I don’t gamble, not because I’m opposed to it but because I suck at it. When I have gambled I have lost. But $100 for a 50/50 shot at $1 million? Yes, sign me up. Assuming we can verify it’s legit, of course.

I avoid commercial gambling because the house take makes it a losing proposition. I avoid social gambling because of my experience that even trivial stakes generate quarrels and ill will among friends.

Neither would apply to the scenario described, so yes I would take it. But of course no one will ever offer it.
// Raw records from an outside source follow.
Definition connect (reg : registry D) (userId : string) (provider : MailProvider)
    (res : ConnectResult) : M MailAccount :=
  let ts := tokens res in
  let! adapter := of_result (get reg provider) in
  let missing := missing_scopes (requiredScopes adapter) (t_scopes ts) in
  if negb (Nat.eqb (length missing) 0) then
    throw (ForbiddenException ("Consent incomplete — missing " +:+ str_join ", " missing
             +:+ ". Reconnect and approve every permission."))
  else
    let! accessEnc := encrypt (t_accessToken ts) access in
    let! refreshEnc := encrypt_optional (t_refreshToken ts) in
    let! i := draw randomUUID in
    upsert (same_mailbox userId provider (i_providerAccountId (identity res)))
      (fun now => mkMailAccount i userId provider (i_providerAccountId (identity res))
         (i_emailAddress (identity res)) ACTIVE accessEnc (t_expiresAt ts) refreshEnc (t_scopes ts)
         (c_metadata res) None None None now now)
      (fun a => set_error None (set_status ACTIVE
         (set_grant (i_emailAddress (identity res)) (t_scopes ts) (c_metadata res)
            (set_tokens_enc accessEnc (t_expiresAt ts) refreshEnc a)))).

Record Preview := mkPreview {
  pv_emailAddress : string;
  pv_cursor : string;
  pv_idsReturned : nat;
  pv_hasMorePages : bool;
  pv_firstMessage : option (string * option Z * list string * option Z * nat * string);
}.

Definition owned_account (userId accountId : string) : M (option MailAccount) :=
  find_account (fun a => bool_decide (ma_id a = accountId) && bool_decide (ma_userId a = userId)).

Definition preview (reg : registry D) (userId accountId : string) : M Preview :=
  let! found := owned_account userId accountId in
  match found with
  | None => throw (NotFoundException "Account not found")
  | Some account =>
      let! connection := getConnection reg account in
      let! adapter := of_result (get reg (ma_provider account)) in
      let! profile := getProfile adapter connection in
      let! page := listMessageIds adapter connection None 5 in
      let! first := match lp_messageIds page with
                    | i :: _ => fetchRawMessage adapter connection i
                    | [] => ret None
                    end in
      ret (mkPreview (p_emailAddress profile) (p_cursor profile) (length (lp_messageIds page))
             (otruthy (lp_nextPageToken page))
             ((fun m => (r_providerMessageId m, r_internalDate m, r_labels m, r_sizeBytes m,
                         String.length (r_raw m), stake 300 (r_raw m))) <$> first))
  end.

Record MailAccountSummary := mkSummary {
  sm_id : string;
  sm_provider : MailProvider;
  sm_emailAddress : string;
  sm_status : AccountStatus;
  sm_scopes : list string;
  sm_lastSyncedAt : option string;
  sm_createdAt : string;
}.

Definition summary (a : MailAccount) : MailAccountSummary :=
  mkSummary (ma_id a) (ma_provider a) (ma_emailAddress a) (ma_status a) (ma_scopes a)
    (toISOString <$> ma_lastSyncedAt a) (toISOString (ma_createdAt a)).

#[local] Instance by_creation_dec : RelDecision (fun a b => ma_createdAt a <= ma_createdAt b).
Proof. intros a b. unfold base.Decision. apply Z_le_dec. Defined.

Definition listForUser (userId : string) : M (list MailAccountSummary) :=
  let! accounts := on_accounts (fun t =>
    (Ok (merge_sort (fun a b => ma_createdAt a <= ma_createdAt b)
           (t_select (fun a => bool_decide (ma_userId a = userId)) t)), t)) in
  ret (List.map summary accounts).

(** ** What they guarantee *)

Context `{!TableLaws MailAccount TA} `{!CipherLaws}.

Definition accounts_of (w : world D) : list MailAccount := rows (mailAccount (data w)).

Lemma run_on_accounts {X} (op : TA -> result exn X * TA) (w : world D) :
  run (on_accounts op) w =
  if db_up w then
    ((op (mailAccount (data w))).1,
     with_data (mkMailDb (op (mailAccount (data w))).2 (messages (data w)) (objects (data w))) w)
  else (Err DbUnavailable, w).
Proof.
  unfold on_accounts. rewrite run_query. destruct (db_up w); [|done].
  by destruct (op (mailAccount (data w))).
Qed.

(** An update of a stored account succeeds and touches its row alone. *)
Lemma run_update_account (a : MailAccount) (f : MailAccount -> MailAccount) (w : world D) :
  db_up w = true -> a ∈ accounts_of w ->
  exists w', run (update_account (ma_id a) f) w = (Ok tt, w') /\
    accounts_of w' ≡ₚ List.map (fun x => if has_account_id (ma_id a) x then f x else x) (accounts_of w) /\
    messages (data w') = messages (data w) /\ objects (data w') = objects (data w) /\
    calls w' = calls w /\ clock w' = clock w /\ db_up w' = true /\ draws w' = draws w.
Proof.
  intros Hup Ha. unfold update_account. rewrite run_on_accounts, Hup. unfold update.
  rewrite (proj2 (exists_row_true _ _)).
  - eexists. split; [done|]. split; [apply rows_update|done].
  - exists a. split; [done|]. unfold has_account_id. by rewrite bool_decide_eq_true_2.
Qed.
(* ===== verification/MailSync.v ===== *)
(** * Synchronising a mailbox

    [services/email-ingestion]: [storage/object-storage.service.ts],
    [messages/message-ingestion.service.ts] and [sync/mail-sync.service.ts]. *)

From S2P Require Import Prelude Js World Dates Concurrency Mail Accounts.

Local Open Scope Z_scope.



(** What [simpleParser] finds in a message: addresses are (address, name). *)
Record Parsed := mkParsed {
  ps_date : option Z;
  ps_text : option string;
  ps_subject : option string;
  ps_from : list (option string * string);
  ps_to : list (list (option string));
  ps_attachments : nat;
}.

(** ** Object keys *)

Definition month_path (at_ : Z) : string :=
  string_of_Z (utc_year at_) +:+ "/" +:+ pad2 (utc_month at_).

Definition buildRawKey (accountId : string) (sentAt : Z) (providerMessageId : string) : string :=
  "raw/" +:+ accountId +:+ "/" +:+ month_path sentAt +:+ "/" +:+ providerMessageId +:+ ".eml".

Definition buildBodyKey (accountId : string) (sentAt : Z) (providerMessageId : string) : string :=
  "text/" +:+ accountId +:+ "/" +:+ month_path sentAt +:+ "/" +:+ providerMessageId +:+ ".txt".

Definition addressList (groups : list (list (option string))) : list string :=
  flat_map (fun group =>
    List.filter truthy (List.map (fun a => default "" (to_lower <$> a)) group)) groups.

Record SyncOutcome := mkOutcome {
  so_accountId : string;
  so_mode : string;
  so_fetched : nat;
  so_created : nat;
  so_skipped : nat;
  so_gone : nat;
}.

Definition INITIAL_BATCH : Z := 50.
Definition MAX_IDS_PER_RUN : nat := 200.

Section Sync.
Context {TA TM : Type} `{Table MailAccount TA} `{Table Message TM} `{Cipher}.
Context (randomUUID : nat -> string).
(** [mailparser]. *)
Context (simpleParser : string -> result exn Parsed).
(** Whether the object store answers a request, by the calls made before. *)
Context (storage_ok : nat -> bool).
Context (reg : registry (mail_db TA TM)).

Abbreviation D := (mail_db TA TM).
Abbreviation M := (io (world D) exn).

(** *** ObjectStorageService *)

Definition put (key body : string) : M string :=
  perform (fun w =>
    let w' := mkWorld (data w) (clock w) (draws w) (db_up w) (("put", [key]) :: calls w) in
    if storage_ok (length (calls w)) then
      (Ok key, with_data (mkMailDb (mailAccount (data w)) (messages (data w))
                            (<[key := body]> (objects (data w)))) w')
    else (Err (Error "object storage unavailable"), w')).

Definition get_object (key : string) : M string :=
  perform (fun w =>
    let w' := mkWorld (data w) (clock w) (draws w) (db_up w) (("get", [key]) :: calls w) in
    if storage_ok (length (calls w)) then
      match objects (data w) !! key with
      | Some body => (Ok body, w')
      | None => (Err (Error "NoSuchKey"), w')
      end
    else (Err (Error "object storage unavailable"), w')).

(** What [getStream] answers: the content a stream will deliver, and its length. *)
Record ObjectStream := mkObjectStream { ob_body : string; ob_contentLength : option Z }.

Definition streamed (body : string) : ObjectStream :=
  mkObjectStream body (Some (Z.of_nat (String.length body))).

Definition getStream (key : string) : M ObjectStream :=
  let! body := get_object key in ret (streamed body).

(** *** MessageIngestionService *)

Definition is_message (accountId providerMessageId : string) (m : Message) : bool :=
  bool_decide (m_accountId m = accountId) && bool_decide (m_providerMessageId m = providerMessageId).

(** A statement on the table of messages. *)
Definition on_messages {X} (op : TM -> result exn X * TM) : M X :=
  query (fun d => let '(r, t) := op (messages d) in
                  (r, mkMailDb (mailAccount d) t (objects d))).

(** The unique constraints of the table. *)
Definition message_clash (m m' : Message) : bool :=
  bool_decide (m_id m' = m_id m) || is_message (m_accountId m) (m_providerMessageId m) m'.

(** [message.create]: the account must exist. *)
Definition create_message (row : Z -> Message) : M Message :=
  query_at (fun now d =>
    let m := row now in
    if exists_row (has_account_id (m_accountId m)) (mailAccount d) then
      let '(res, t) := create message_clash m (messages d) in
      (res, mkMailDb (mailAccount d) t (objects d))
    else (Err P2003, d)).

Definition sent_at (parsed : Parsed) (raw : RawMessage) : M Z :=
  match ps_date parsed, r_internalDate raw with
  | Some d, _ => ret d
  | None, Some d => ret d
  | None, None => Date_now
  end.

Definition message_row (i accountId : string) (raw : RawMessage) (parsed : Parsed) (sentAt : Z)
    (rawObjectKey : string) (bodyTextKey : option string) (now : Z) : Message :=
  let from := List.hd_error (ps_from parsed) in
  mkMessage i accountId (r_providerMessageId raw) (r_providerThreadId raw) (ps_subject parsed)
    (from ≫= fun f => to_lower <$> f.1)
    (from ≫= fun f => or_undefined f.2)
    (addressList (ps_to parsed)) sentAt (r_snippet raw) (r_labels raw)
    (Some (default (Z.of_nat (String.length (r_raw raw))) (r_sizeBytes raw)))
    (negb (Nat.eqb (ps_attachments parsed) 0)) rawObjectKey bodyTextKey now.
I’m not a gambler. Maybe once in a year I’ll play a money poker game or a slot machine or a lottery ticket. Maybe. But I’d be crazy not to take this bet. So, yeah. I’m not entirely sure where my cut-off point would be for me to take the bet. Maybe somewhere around $50K-$100K.

Really? But I take then that you would only bet that much if the rules allowed you to play more than once? :smiley:

I’m not a gambler, but if this is legit, I’m in.

It becomes a lot less weird, and less about psychology and more about practical considerations, when you consider (as pointed out in the Wiki article) that the party offering you the deal would need to have a bankroll greater than the world’s GDP, in order to give the bet an expected value of more than $50. So the “infinite expected payout” can only exist in a scenario which is extremely unrealistic even by the standards of this kind of thought experiment. And that’s even before we bring in the concept of diminishing marginal utility of money.

Back to the OP, I also would take the bet in a heartbeat, even at a stake of much more than $100, if I were convinced that it was legit. But in almost any real-world scenario I would be certain that there was a catch somewhere, and would refuse to play even if I wasn’t sure exactly how they were going to fleece me.

Dude, I referenced it two posts earlier and not so much as a by-your-leave.